Improve Communication with Your Partner Today
Suraji Wagage, PhD, JD
Why is it Hard to Communicate Effectively with our Partners?
Couples often have difficulty communicating — in fact, having difficulty at times is the norm. Communication often breaks down because of our interpretations: we are constantly interpreting everything we perceive, and communications with our partners are particularly ripe for (mis)interpretation.
Keep in mind that when your partner says “Can you wash the dishes?” you are not just interpreting these words, you are interpreting tone and volume of voice, body language and posture, and facial expression, and combining all this input with all your memories related to this moment and your own thoughts (“He’s always asking me to do the dishes! He thinks I never do anything around here!”) and emotions (annoyance, frustration).
We put all of this together and come up with what we believe to be the meaning of this communication, which we respond to. To make matters worse, we generally do not recognize that we are interpreting a communication and instead believe we are simply perceiving it accurately. We communicate with our partners more than perhaps anyone else, often about emotional topics, and we have a history with them involving prior disagreements about similar topics. Is it any surprise that, given all this, couples may have difficulty communicating?
How Can We Improve Communication?
Begin to recognize interpretations. This sounds simple, but it is deceptively difficult because interpreting and categorizing is so deeply ingrained in us. Try noticing your thoughts as thoughts throughout the day and separating factual observations from judgments or interpretations (e.g.: “my coworker is five minutes late to this meeting” — observation, vs. “my coworker doesn’t care about this job” — interpretation).
Learn to listen and reflect back. Try this skill with your partner if you are at a conversational impasse: repeat back what you heard your partner say to you until they agree that you repeated it accurately, then switch roles.
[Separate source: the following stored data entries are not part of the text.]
(** The exit with the provider at a moment; a revision is a request too. *)
Definition output_exit (n : nat) : OutputExit :=
  {| oe_provider := turn_complete n; oe_verifier := ts_output_verifier settings; oe_mode := ts_output_mode settings;
     oe_llm_enabled := ts_output_llm_enabled settings; oe_max_prompt_chars := ts_output_max_prompt_chars settings;
     oe_max_result_chars := ts_output_max_result_chars settings |}.

Definition exit_request (history : list StoredMessage) (answer : string) (tool_calls : list ToolCallRecord)
    : OutputExitRequest :=
  {| oq_history := history; oq_channel := to_channel source; oq_final_answer := answer; oq_tool_calls := tool_calls;
     oq_required_format := None |}.

(** The request of a revision, when there is one. *)
Definition revision_asked (history : list StoredMessage) (answer : string) (tool_calls : list ToolCallRecord)
    : option (list StoredMessage) :=
  let req := exit_request history answer tool_calls in
  let verification := output_verify (verification_request req answer) in
  match ts_output_mode settings with
  | ReviseOnce =>
      if ts_output_verifier settings && negb (or_passed verification) && ts_output_llm_enabled settings
      then Some (revision_history result_text (output_exit 0) req verification) else None
  | _ => None
  end.

Definition verify_final_answer (history : list StoredMessage) (answer : string) (tool_calls : list ToolCallRecord)
    : DB string :=
  n ← tick;
  match revision_asked history answer tool_calls with Some messages => note_asked messages | None => mret tt end ;;
  result ← lift_res (finalize result_text (output_exit n) (exit_request history answer tool_calls));
  mret (ox_text result).

(** *** Running a tool *)

(** [ToolProtocol::execute_validated]: the record and the JSON for the history. *)
Definition execute_validated (call : ParsedToolCall) (iteration : nat) : DB (ToolCallRecord * json) :=
  n ← tick;
  let answer := tool_answer n (pc_server call) (pc_tool call) (pc_arguments call) in
  note_called call answer ;;
  let secs := N.max 1 (ts_call_timeout_secs settings) in
  let result := match answer with
                | Some r => r
                | None => Err ("mcp tool call timed out after " +:+ pretty secs +:+ "s: " +:+ pc_server call +:+ "::" +:+
                                 pc_tool call)
                end in
  let record ok result :=
    {| tc_call_index := 0; tc_server := pc_server call; tc_tool := pc_tool call; tc_arguments := pc_arguments call;
       tc_result := result; tc_ok := ok; tc_duration_ms := tool_duration n; tc_iteration := iteration |} in
  let message ok key value :=
    json_object [("server", json_string (pc_server call)); ("tool", json_string (pc_tool call)); ("ok", json_bool ok);
                 (key, value)] in
  mret match result with
       | Ok value =>
           let result := truncate_json_value value (ts_max_tool_result_chars settings) in
           (record true result, message true "result" result)
       | Err e => (record false (json_object [("error", json_string e)]), message false "error" (json_string e))
       end.

(** *** The loop *)

Section loop.
  Context (kind : completion_kind) (tools : list McpToolInfo).

(** How the loop ends, with the run as it was left. *)
Definition turn_end : Type := AgentRun * res string.

Definition finish_with (exit : AgentRunExit) (result : res string) (run : AgentRun) : DB turn_end :=
  run ← on_turn_harness (finish_agent_run exit run); mret (run, result).

(** The word for a completion in the errors. *)
Definition completion_word : string :=
  match kind with PlainCompletion => "provider completion failed"
             | StreamedCompletion => "provider stream completion failed" end.
(* ===== verification/CodeMode.v ===== *)
(** * Code mode

    src/code_mode.rs, src/harness/execution_environment.rs and
    src/service/completion/code_mode_path.rs: a planner proposes all tool calls of a turn
    at once, a policy admits them by the capabilities of the tools, an executor runs them in
    batches, here or in a child process, and the provider answers from the report.  A circuit
    takes code mode out of use after too many timeouts and tries it again now and then.
    The atomics of the service are a record that is read and written in one turn at a time. *)

From stdpp Require Import pretty.
From Stdlib Require Import Ascii SpecFloat.
From S2P Require Import Prelude Text Strings Messages External Verifier OutputExit Domain Handlers MemBase Floats.
From S2P Require Import TrajStore EvoDomain EvoStore Harness RunLog ToolLoop.

(** ** Settings *)

Inductive CodeModeExecutionMode : Type := Local | Subprocess.

Record AgentCodeModeSettings : Type := {
  cm_enabled : bool;
  cm_shadow_mode : bool;
  cm_max_calls : nat;
  cm_max_parallel : nat;
  cm_max_runtime_ms : Z;
  cm_max_call_timeout_ms : Z;
  cm_timeout_warn_ratio : f64;
  cm_timeout_auto_shadow_enabled : bool;
  cm_timeout_auto_shadow_probe_every : nat;
  cm_timeout_auto_shadow_streak : nat;
  cm_max_result_chars : nat;
  cm_execution_mode : CodeModeExecutionMode;
  cm_subprocess_timeout_secs : Z;
  cm_allow_network : bool;
  cm_allow_filesystem : bool;
  cm_allow_env : bool
}.

Definition default_code_mode_timeout_warn_ratio : f64 := f64_lit 4 10.

Definition default_code_mode : AgentCodeModeSettings :=
  {| cm_enabled := false; cm_shadow_mode := true; cm_max_calls := 6; cm_max_parallel := 2; cm_max_runtime_ms := 2500;
     cm_max_call_timeout_ms := 1200; cm_timeout_warn_ratio := default_code_mode_timeout_warn_ratio;
     cm_timeout_auto_shadow_enabled := false; cm_timeout_auto_shadow_probe_every := 5;
     cm_timeout_auto_shadow_streak := 3; cm_max_result_chars := N.to_nat 12000; cm_execution_mode := Local;
     cm_subprocess_timeout_secs := 8; cm_allow_network := false; cm_allow_filesystem := false; cm_allow_env := false |}.

Definition normalized_timeout_warn_ratio (s : AgentCodeModeSettings) : f64 :=
  if f64_is_finite (cm_timeout_warn_ratio s) then f64_clamp f64_zero (f64_of_Z 1) (cm_timeout_warn_ratio s)
  else default_code_mode_timeout_warn_ratio.

(** [AgentCodeModeSettings { execution_mode: Local, ..settings }]. *)
Definition local_settings (s : AgentCodeModeSettings) : AgentCodeModeSettings :=
  {| cm_enabled := cm_enabled s; cm_shadow_mode := cm_shadow_mode s; cm_max_calls := cm_max_calls s;
     cm_max_parallel := cm_max_parallel s; cm_max_runtime_ms := cm_max_runtime_ms s;
     cm_max_call_timeout_ms := cm_max_call_timeout_ms s; cm_timeout_warn_ratio := cm_timeout_warn_ratio s;
     cm_timeout_auto_shadow_enabled := cm_timeout_auto_shadow_enabled s;
     cm_timeout_auto_shadow_probe_every := cm_timeout_auto_shadow_probe_every s;
     cm_timeout_auto_shadow_streak := cm_timeout_auto_shadow_streak s; cm_max_result_chars := cm_max_result_chars s;
     cm_execution_mode := Local; cm_subprocess_timeout_secs := cm_subprocess_timeout_secs s;
     cm_allow_network := cm_allow_network s; cm_allow_filesystem := cm_allow_filesystem s; cm_allow_env := cm_allow_env s |}.

(** ** The timeout circuit *)

Record CodeModeAuditRecord : Type := {
  ka_planner : string;
  ka_used : bool;
  ka_fallback : bool;
  ka_reason : option string;
  ka_planned_calls : nat;
  ka_executed_calls : nat;
  ka_failed_calls : nat;
  ka_timed_out_calls : nat;
  ka_elapsed_ms : Z
}.

Definition audit_fallback (planner reason : string) : CodeModeAuditRecord :=
  {| ka_planner := planner; ka_used := false; ka_fallback := true; ka_reason := Some reason; ka_planned_calls := 0;
     ka_executed_calls := 0; ka_failed_calls := 0; ka_timed_out_calls := 0; ka_elapsed_ms := 0 |}.

(** [code_mode_timeout_alert_streak], [code_mode_timeout_circuit_open] and
    [code_mode_timeout_probe_counter]. *)
Record CodeModeCircuit : Type := { kt_streak : nat; kt_open : bool; kt_probes : nat }.

Definition closed_circuit : CodeModeCircuit := {| kt_streak := 0; kt_open := false; kt_probes := 0 |}.

Record CodeModeCounters : Type := {
  kn_attempts : nat;
  kn_used : nat;
  kn_fallback : nat;
  kn_timed_out_calls : nat;
  kn_failed_calls : nat;
  kn_probe_attempts : nat;
  kn_opened : nat;
  kn_closed : nat
}.

Definition zero_counters : CodeModeCounters :=
  {| kn_attempts := 0; kn_used := 0; kn_fallback := 0; kn_timed_out_calls := 0; kn_failed_calls := 0;
     kn_probe_attempts := 0; kn_opened := 0; kn_closed := 0 |}.

Inductive CodeModeAttempt : Type := NormalAttempt | ProbeAttempt.
Inductive CodeModeCircuitChange : Type := CircuitKept | CircuitOpened | CircuitClosed.

Definition code_mode_timeout_ratio (record : CodeModeAuditRecord) : option f64 :=
  if ka_executed_calls record =? 0 then None
  else Some (f64_div (f64_of_Z (Z.of_nat (ka_timed_out_calls record))) (f64_of_Z (Z.of_nat (ka_executed_calls record)))).

Definition should_warn_code_mode_timeouts (record : CodeModeAuditRecord) (timeout_warn_ratio : f64) : bool :=
  match code_mode_timeout_ratio record with
  | None => false
  | Some ratio => (0 <? ka_timed_out_calls record) && f64_le timeout_warn_ratio ratio
  end.

Definition next_code_mode_timeout_streak (current : nat) (record : CodeModeAuditRecord) (timeout_warn_ratio : f64) : nat :=
  if should_warn_code_mode_timeouts record timeout_warn_ratio then S current else 0.

Definition should_probe_code_mode_timeout_circuit (probe_count probe_every : nat) : bool :=
  probe_count mod Nat.max probe_every 1 =? 0.

Definition should_open_code_mode_timeout_circuit (timeout_streak : nat) (s : AgentCodeModeSettings) : bool :=
  if negb (cm_timeout_auto_shadow_enabled s) || cm_shadow_mode s then false
  else Nat.max (cm_timeout_auto_shadow_streak s) 1 <=? timeout_streak.

(** [next_code_mode_attempt], on the circuit. *)
Definition next_attempt (s : AgentCodeModeSettings) (c : CodeModeCircuit) : option CodeModeAttempt * CodeModeCircuit :=
  if negb (kt_open c) then (Some NormalAttempt, c)
  else
    let probe_count := S (kt_probes c) in
    (if should_probe_code_mode_timeout_circuit probe_count (cm_timeout_auto_shadow_probe_every s)
     then Some ProbeAttempt else None,
     {| kt_streak := kt_streak c; kt_open := kt_open c; kt_probes := probe_count |}).

(** [update_code_mode_timeout_circuit], on the circuit. *)
Definition update_circuit (s : AgentCodeModeSettings) (record : CodeModeAuditRecord) (c : CodeModeCircuit)
    : CodeModeCircuitChange * CodeModeCircuit :=
  if negb (cm_timeout_auto_shadow_enabled s) || cm_shadow_mode s then (CircuitKept, c)
  else
    let ratio := normalized_timeout_warn_ratio s in
    let next := next_code_mode_timeout_streak (kt_streak c) record ratio in
    if should_open_code_mode_timeout_circuit next s then
      (if kt_open c then CircuitKept else CircuitOpened,
       {| kt_streak := next; kt_open := true; kt_probes := kt_probes c |})
    else if kt_open c && negb (should_warn_code_mode_timeouts record ratio) then (CircuitClosed, closed_circuit)
    else (CircuitKept, {| kt_streak := next; kt_open := kt_open c; kt_probes := kt_probes c |}).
Again, this sounds simple, but when asked to complete this task, couples tend to respond with their interpretations of what their partner said rather than what their partner said (e.g., “He’s saying I never do chores around the house” vs. “He’s asking me to wash the dishes”).
Repeat. Continue to use these skills in conversation with your partner — recognizing your own interpretations and separating them from observations, and reflecting back exactly what you heard your partner say.
Notice interpretations disguised as facts or partial interpretations. Recognize that things that you consider facts may actually be partly interpretations, such as what you think about your partner’s tone of voice and facial expression.
Acknowledge that there is more than one possible interpretation. When we think something is a fact, we don’t question it. An interpretation, on the other hand, is one possible way of seeing the situation among many possibilities. What are some other possibilities that are being excluded by your interpretation?
Ask questions. One common mistake that people make when working on communication is assuming that they understand what their partner is saying or what their partner wants. For example, many people jump into “problem-solving mode” when their partner just wants to vent and be validated for their emotions. You can ask your partner what they want in these situations.